#### DATA ####

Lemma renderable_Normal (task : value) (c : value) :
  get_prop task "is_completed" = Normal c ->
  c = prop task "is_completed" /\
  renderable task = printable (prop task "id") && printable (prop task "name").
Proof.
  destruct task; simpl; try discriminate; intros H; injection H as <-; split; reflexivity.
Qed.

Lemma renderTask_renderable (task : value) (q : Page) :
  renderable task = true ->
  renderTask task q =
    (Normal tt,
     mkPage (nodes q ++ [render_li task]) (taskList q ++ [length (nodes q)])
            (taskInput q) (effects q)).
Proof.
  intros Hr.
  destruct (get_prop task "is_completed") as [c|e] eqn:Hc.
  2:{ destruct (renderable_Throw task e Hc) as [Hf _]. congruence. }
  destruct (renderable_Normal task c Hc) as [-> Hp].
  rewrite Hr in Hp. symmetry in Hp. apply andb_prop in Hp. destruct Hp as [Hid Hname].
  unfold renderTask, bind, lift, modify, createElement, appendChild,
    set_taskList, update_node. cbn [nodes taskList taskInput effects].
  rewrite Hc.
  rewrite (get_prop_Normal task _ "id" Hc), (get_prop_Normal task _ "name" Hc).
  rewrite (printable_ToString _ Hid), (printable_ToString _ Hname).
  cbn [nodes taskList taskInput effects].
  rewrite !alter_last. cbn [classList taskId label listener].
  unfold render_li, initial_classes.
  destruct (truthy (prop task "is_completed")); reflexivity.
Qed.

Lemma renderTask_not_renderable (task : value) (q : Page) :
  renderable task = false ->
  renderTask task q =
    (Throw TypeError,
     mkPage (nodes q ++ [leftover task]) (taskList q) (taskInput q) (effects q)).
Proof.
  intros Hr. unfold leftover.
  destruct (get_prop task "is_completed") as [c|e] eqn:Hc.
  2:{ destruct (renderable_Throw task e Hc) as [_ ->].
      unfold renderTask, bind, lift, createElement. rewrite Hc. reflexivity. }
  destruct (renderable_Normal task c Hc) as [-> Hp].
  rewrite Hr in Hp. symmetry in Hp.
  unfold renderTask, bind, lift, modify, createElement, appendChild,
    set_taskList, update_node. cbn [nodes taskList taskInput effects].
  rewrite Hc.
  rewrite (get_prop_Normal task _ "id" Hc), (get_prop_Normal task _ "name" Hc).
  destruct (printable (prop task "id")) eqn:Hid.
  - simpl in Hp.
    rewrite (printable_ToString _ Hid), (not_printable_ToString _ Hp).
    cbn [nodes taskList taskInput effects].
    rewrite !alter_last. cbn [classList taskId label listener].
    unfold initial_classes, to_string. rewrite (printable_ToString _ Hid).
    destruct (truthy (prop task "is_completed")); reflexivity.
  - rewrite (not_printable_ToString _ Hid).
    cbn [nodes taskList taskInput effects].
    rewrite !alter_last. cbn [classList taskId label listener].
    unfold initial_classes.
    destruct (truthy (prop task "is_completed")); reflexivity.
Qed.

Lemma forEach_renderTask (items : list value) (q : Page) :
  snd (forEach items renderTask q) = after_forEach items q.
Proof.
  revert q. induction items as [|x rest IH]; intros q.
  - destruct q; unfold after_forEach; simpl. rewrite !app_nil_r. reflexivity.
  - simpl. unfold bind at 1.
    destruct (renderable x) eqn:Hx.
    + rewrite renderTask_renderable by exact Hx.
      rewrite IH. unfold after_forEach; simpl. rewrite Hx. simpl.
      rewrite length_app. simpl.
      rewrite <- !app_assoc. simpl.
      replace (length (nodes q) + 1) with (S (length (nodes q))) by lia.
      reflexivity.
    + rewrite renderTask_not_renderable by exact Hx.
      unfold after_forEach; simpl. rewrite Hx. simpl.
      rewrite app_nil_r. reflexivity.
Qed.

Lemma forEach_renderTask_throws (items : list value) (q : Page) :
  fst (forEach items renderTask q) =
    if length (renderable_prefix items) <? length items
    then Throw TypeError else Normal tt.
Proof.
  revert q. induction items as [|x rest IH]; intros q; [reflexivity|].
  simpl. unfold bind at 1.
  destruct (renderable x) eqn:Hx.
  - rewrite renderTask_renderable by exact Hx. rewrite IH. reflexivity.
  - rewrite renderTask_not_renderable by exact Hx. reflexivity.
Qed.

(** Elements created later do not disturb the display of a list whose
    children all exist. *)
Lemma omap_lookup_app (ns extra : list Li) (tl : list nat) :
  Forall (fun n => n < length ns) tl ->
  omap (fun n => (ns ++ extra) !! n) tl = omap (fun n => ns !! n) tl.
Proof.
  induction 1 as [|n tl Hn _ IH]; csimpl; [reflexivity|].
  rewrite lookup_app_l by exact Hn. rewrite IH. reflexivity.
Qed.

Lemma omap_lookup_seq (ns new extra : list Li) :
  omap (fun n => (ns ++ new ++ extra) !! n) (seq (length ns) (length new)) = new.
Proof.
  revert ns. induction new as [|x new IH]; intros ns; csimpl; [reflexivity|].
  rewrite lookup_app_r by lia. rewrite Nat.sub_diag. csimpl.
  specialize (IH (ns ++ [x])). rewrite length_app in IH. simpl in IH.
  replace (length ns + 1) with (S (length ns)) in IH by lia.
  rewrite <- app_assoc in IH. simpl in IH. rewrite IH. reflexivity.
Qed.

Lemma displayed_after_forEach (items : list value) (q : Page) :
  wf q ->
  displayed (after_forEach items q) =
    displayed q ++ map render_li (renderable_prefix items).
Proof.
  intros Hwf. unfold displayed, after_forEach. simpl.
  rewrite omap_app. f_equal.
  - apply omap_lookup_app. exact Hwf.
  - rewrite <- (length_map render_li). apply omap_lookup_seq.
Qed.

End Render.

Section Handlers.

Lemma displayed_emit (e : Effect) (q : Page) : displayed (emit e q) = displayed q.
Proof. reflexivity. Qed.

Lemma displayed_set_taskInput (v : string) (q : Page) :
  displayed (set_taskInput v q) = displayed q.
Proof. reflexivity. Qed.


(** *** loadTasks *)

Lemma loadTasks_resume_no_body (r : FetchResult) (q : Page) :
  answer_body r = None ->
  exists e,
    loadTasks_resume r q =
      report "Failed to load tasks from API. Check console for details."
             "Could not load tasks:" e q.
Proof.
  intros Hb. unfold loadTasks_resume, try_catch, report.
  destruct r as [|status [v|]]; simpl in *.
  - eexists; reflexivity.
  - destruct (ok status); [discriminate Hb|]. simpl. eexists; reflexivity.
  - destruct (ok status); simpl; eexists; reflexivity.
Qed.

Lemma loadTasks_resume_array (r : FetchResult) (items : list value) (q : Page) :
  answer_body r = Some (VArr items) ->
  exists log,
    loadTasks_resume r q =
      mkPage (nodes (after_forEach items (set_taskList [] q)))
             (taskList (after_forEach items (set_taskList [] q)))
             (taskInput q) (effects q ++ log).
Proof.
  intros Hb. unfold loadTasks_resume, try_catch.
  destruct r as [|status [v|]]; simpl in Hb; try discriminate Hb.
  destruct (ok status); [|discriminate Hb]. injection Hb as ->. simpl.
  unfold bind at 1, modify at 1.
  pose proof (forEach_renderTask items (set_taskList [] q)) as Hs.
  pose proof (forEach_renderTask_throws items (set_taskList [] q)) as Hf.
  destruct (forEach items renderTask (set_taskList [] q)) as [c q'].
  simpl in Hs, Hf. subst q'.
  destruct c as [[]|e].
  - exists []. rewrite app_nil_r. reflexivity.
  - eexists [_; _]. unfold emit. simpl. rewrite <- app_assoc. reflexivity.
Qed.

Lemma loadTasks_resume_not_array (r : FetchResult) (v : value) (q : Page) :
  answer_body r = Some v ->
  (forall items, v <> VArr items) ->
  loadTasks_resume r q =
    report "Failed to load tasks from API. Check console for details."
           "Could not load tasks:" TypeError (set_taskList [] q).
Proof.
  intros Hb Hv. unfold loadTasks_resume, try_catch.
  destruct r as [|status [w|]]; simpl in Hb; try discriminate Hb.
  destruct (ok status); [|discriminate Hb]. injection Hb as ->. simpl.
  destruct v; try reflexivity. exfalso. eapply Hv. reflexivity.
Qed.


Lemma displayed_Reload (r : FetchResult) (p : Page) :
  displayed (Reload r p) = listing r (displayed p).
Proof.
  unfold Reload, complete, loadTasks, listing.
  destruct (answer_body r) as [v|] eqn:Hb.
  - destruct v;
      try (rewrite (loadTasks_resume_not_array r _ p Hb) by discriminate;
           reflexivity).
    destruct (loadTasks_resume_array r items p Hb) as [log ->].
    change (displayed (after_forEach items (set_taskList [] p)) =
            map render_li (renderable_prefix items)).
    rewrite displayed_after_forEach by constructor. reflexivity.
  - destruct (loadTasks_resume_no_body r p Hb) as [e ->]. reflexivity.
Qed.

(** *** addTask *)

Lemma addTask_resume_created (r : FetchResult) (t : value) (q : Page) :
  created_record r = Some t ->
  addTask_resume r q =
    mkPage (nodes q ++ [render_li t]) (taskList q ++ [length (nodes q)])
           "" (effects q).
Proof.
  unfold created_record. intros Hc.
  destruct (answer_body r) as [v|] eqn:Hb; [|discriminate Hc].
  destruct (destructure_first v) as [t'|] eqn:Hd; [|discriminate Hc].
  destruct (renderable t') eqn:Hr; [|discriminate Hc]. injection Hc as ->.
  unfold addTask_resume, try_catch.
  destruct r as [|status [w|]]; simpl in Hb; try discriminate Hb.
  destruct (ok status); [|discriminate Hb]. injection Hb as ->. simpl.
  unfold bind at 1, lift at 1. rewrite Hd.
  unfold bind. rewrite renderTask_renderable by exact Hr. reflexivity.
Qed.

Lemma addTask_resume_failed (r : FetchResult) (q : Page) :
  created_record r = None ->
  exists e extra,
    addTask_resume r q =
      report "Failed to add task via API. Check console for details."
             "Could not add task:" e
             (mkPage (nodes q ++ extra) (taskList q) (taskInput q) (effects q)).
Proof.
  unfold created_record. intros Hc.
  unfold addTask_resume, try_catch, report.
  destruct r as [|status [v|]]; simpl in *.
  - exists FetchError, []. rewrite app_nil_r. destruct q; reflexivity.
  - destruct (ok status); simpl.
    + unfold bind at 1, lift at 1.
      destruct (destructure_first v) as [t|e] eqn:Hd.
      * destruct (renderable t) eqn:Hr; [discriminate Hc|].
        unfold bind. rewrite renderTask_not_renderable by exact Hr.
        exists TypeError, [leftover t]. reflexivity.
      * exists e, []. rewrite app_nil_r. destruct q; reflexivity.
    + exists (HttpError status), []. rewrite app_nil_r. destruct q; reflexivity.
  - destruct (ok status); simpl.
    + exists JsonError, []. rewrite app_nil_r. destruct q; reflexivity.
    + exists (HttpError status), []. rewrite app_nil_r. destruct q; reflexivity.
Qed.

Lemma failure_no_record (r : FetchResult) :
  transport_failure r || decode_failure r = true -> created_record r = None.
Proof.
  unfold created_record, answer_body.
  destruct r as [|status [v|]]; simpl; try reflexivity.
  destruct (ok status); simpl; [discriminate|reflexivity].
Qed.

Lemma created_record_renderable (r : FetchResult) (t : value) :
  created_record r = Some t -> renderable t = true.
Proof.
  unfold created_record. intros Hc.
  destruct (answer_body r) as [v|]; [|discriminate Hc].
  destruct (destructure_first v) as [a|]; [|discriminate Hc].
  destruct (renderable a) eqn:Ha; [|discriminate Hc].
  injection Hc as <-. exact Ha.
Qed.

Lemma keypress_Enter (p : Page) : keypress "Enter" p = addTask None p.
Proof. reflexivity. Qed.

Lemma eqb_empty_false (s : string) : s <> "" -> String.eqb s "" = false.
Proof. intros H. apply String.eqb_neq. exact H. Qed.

####
#### DATA ####

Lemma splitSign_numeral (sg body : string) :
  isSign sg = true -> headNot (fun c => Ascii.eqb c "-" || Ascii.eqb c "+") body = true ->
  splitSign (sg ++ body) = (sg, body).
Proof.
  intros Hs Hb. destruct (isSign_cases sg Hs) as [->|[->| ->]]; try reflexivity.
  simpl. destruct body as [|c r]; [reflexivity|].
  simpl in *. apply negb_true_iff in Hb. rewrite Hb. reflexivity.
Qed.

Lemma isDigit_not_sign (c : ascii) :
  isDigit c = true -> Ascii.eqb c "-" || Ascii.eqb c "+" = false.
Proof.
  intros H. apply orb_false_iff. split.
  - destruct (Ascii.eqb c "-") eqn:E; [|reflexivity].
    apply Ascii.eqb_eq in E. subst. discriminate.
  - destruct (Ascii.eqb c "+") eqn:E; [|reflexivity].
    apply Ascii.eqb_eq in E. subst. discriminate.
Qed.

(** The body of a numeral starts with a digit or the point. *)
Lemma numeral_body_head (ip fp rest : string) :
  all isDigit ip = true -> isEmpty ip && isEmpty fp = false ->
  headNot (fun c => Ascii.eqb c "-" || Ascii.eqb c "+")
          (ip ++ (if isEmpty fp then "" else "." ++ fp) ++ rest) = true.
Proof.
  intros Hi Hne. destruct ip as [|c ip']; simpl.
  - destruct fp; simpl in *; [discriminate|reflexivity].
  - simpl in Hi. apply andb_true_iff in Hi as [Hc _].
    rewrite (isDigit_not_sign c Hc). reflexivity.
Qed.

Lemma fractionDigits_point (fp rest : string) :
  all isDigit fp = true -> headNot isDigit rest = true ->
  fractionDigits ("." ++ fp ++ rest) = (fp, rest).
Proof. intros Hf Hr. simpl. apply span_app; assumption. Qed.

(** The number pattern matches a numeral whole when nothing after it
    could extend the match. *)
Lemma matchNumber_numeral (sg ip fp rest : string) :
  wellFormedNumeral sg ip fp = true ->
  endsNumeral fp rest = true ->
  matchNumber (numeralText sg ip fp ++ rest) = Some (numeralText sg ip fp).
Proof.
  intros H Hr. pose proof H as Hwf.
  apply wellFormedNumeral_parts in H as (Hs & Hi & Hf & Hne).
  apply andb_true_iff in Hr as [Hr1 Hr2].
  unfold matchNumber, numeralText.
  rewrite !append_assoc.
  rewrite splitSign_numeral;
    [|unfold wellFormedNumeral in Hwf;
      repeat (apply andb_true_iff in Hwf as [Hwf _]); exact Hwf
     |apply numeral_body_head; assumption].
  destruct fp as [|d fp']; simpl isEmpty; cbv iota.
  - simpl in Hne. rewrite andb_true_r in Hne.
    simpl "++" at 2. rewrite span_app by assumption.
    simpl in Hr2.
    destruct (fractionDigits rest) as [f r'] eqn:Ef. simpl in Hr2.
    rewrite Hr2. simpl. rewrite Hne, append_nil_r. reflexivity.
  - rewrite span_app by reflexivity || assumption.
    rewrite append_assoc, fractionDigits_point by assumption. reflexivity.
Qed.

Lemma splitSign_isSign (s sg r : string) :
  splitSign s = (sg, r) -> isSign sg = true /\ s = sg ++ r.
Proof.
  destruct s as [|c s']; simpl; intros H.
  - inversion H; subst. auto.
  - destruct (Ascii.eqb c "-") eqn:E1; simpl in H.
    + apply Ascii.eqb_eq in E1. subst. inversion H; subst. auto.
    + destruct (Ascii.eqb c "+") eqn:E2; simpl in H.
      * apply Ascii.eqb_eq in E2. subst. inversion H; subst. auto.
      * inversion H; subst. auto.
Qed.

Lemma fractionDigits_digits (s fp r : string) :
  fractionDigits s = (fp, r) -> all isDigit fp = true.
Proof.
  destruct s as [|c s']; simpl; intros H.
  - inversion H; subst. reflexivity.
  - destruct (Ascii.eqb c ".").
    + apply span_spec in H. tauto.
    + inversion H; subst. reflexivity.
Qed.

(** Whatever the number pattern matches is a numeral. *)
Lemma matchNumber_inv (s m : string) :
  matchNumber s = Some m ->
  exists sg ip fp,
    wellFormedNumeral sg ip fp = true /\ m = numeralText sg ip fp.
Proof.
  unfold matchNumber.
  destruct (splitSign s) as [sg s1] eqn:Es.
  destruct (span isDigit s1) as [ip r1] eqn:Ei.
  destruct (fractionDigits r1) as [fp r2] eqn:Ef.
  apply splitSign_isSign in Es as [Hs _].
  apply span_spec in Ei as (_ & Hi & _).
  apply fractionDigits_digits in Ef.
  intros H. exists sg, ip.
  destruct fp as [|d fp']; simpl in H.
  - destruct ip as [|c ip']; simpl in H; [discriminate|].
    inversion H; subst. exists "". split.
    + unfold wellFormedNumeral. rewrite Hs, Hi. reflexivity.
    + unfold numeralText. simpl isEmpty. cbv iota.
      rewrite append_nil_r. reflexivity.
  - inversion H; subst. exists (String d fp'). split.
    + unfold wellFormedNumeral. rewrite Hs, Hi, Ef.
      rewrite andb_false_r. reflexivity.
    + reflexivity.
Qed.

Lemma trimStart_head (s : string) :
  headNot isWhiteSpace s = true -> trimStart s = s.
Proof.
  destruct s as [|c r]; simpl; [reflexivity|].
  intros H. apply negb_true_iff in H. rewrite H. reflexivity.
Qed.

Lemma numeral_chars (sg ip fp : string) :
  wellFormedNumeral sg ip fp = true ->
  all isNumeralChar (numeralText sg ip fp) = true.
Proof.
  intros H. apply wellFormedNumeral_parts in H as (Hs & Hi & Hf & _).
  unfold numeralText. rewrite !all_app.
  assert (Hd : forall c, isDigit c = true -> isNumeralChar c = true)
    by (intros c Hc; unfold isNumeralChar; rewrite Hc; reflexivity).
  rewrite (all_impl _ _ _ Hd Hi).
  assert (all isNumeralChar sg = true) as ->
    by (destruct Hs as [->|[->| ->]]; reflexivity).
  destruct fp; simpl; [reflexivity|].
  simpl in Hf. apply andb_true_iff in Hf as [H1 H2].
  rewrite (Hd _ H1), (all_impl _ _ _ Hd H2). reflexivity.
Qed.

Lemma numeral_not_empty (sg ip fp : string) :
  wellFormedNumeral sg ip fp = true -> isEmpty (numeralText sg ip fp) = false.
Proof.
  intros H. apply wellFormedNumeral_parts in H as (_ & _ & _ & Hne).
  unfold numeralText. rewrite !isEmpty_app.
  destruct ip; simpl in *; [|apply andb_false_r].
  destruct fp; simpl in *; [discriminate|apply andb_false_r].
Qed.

####
#### DATA ####

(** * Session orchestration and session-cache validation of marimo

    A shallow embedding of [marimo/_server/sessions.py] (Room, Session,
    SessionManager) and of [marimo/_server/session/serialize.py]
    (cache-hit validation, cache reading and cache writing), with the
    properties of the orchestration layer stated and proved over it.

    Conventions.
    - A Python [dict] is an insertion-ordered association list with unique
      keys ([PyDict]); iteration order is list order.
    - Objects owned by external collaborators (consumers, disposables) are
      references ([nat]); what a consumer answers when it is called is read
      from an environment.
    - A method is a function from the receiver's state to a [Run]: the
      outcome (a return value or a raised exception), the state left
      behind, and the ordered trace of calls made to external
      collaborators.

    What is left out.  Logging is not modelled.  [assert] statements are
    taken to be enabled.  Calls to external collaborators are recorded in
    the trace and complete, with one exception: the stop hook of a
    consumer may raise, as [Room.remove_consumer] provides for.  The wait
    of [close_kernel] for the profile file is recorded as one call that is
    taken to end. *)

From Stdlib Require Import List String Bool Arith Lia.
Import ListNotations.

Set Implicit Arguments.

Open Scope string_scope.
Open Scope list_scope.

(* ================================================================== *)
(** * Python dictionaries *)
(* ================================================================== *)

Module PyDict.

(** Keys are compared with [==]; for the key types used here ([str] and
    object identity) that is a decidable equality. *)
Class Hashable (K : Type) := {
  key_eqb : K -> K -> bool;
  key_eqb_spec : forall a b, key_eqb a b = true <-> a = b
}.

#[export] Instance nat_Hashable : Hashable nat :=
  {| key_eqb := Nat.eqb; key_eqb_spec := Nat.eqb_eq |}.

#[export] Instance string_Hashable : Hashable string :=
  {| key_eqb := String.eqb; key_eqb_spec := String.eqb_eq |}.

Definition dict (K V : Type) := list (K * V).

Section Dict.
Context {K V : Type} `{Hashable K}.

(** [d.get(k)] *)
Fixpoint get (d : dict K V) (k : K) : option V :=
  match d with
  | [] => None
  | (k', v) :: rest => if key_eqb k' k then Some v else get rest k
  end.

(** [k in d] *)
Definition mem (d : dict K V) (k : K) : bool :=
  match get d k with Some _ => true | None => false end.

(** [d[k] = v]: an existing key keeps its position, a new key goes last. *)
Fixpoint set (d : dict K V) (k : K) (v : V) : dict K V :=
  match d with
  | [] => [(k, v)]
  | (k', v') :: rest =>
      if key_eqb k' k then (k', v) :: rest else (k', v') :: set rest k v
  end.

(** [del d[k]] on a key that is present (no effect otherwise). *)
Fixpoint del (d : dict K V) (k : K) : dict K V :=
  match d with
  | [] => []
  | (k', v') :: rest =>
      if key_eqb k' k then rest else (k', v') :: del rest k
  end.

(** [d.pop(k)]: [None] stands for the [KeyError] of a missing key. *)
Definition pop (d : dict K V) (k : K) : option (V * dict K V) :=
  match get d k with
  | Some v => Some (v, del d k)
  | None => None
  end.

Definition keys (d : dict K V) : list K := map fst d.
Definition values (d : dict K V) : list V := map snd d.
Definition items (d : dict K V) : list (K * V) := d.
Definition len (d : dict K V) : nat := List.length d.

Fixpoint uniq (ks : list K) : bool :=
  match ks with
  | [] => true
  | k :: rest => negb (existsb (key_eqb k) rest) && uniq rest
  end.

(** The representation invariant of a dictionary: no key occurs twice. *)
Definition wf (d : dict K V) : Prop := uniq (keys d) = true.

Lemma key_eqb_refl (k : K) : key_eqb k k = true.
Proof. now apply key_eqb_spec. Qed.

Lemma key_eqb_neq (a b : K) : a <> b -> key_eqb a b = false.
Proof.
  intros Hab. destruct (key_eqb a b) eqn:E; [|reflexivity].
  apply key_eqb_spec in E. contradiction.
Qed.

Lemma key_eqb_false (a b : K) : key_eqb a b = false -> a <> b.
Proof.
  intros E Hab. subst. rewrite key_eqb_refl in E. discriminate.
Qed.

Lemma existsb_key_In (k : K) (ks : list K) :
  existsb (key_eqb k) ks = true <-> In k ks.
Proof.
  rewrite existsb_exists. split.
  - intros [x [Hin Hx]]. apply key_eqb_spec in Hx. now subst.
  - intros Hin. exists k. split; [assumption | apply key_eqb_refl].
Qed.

####

● ABOUT THIS EXERCISE
Repeat word for word the lines above that run from the line containing "then Throw TypeError else Normal tt." through the line containing "children all exist. *)", both ends included, and nothing else.

● RESULT OF THE EXERCISE
    then Throw TypeError else Normal tt.
Proof.
  revert q. induction items as [|x rest IH]; intros q; [reflexivity|].
  simpl. unfold bind at 1.
  destruct (renderable x) eqn:Hx.
  - rewrite renderTask_renderable by exact Hx. rewrite IH. reflexivity.
  - rewrite renderTask_not_renderable by exact Hx. reflexivity.
Qed.

(** Elements created later do not disturb the display of a list whose
    children all exist. *)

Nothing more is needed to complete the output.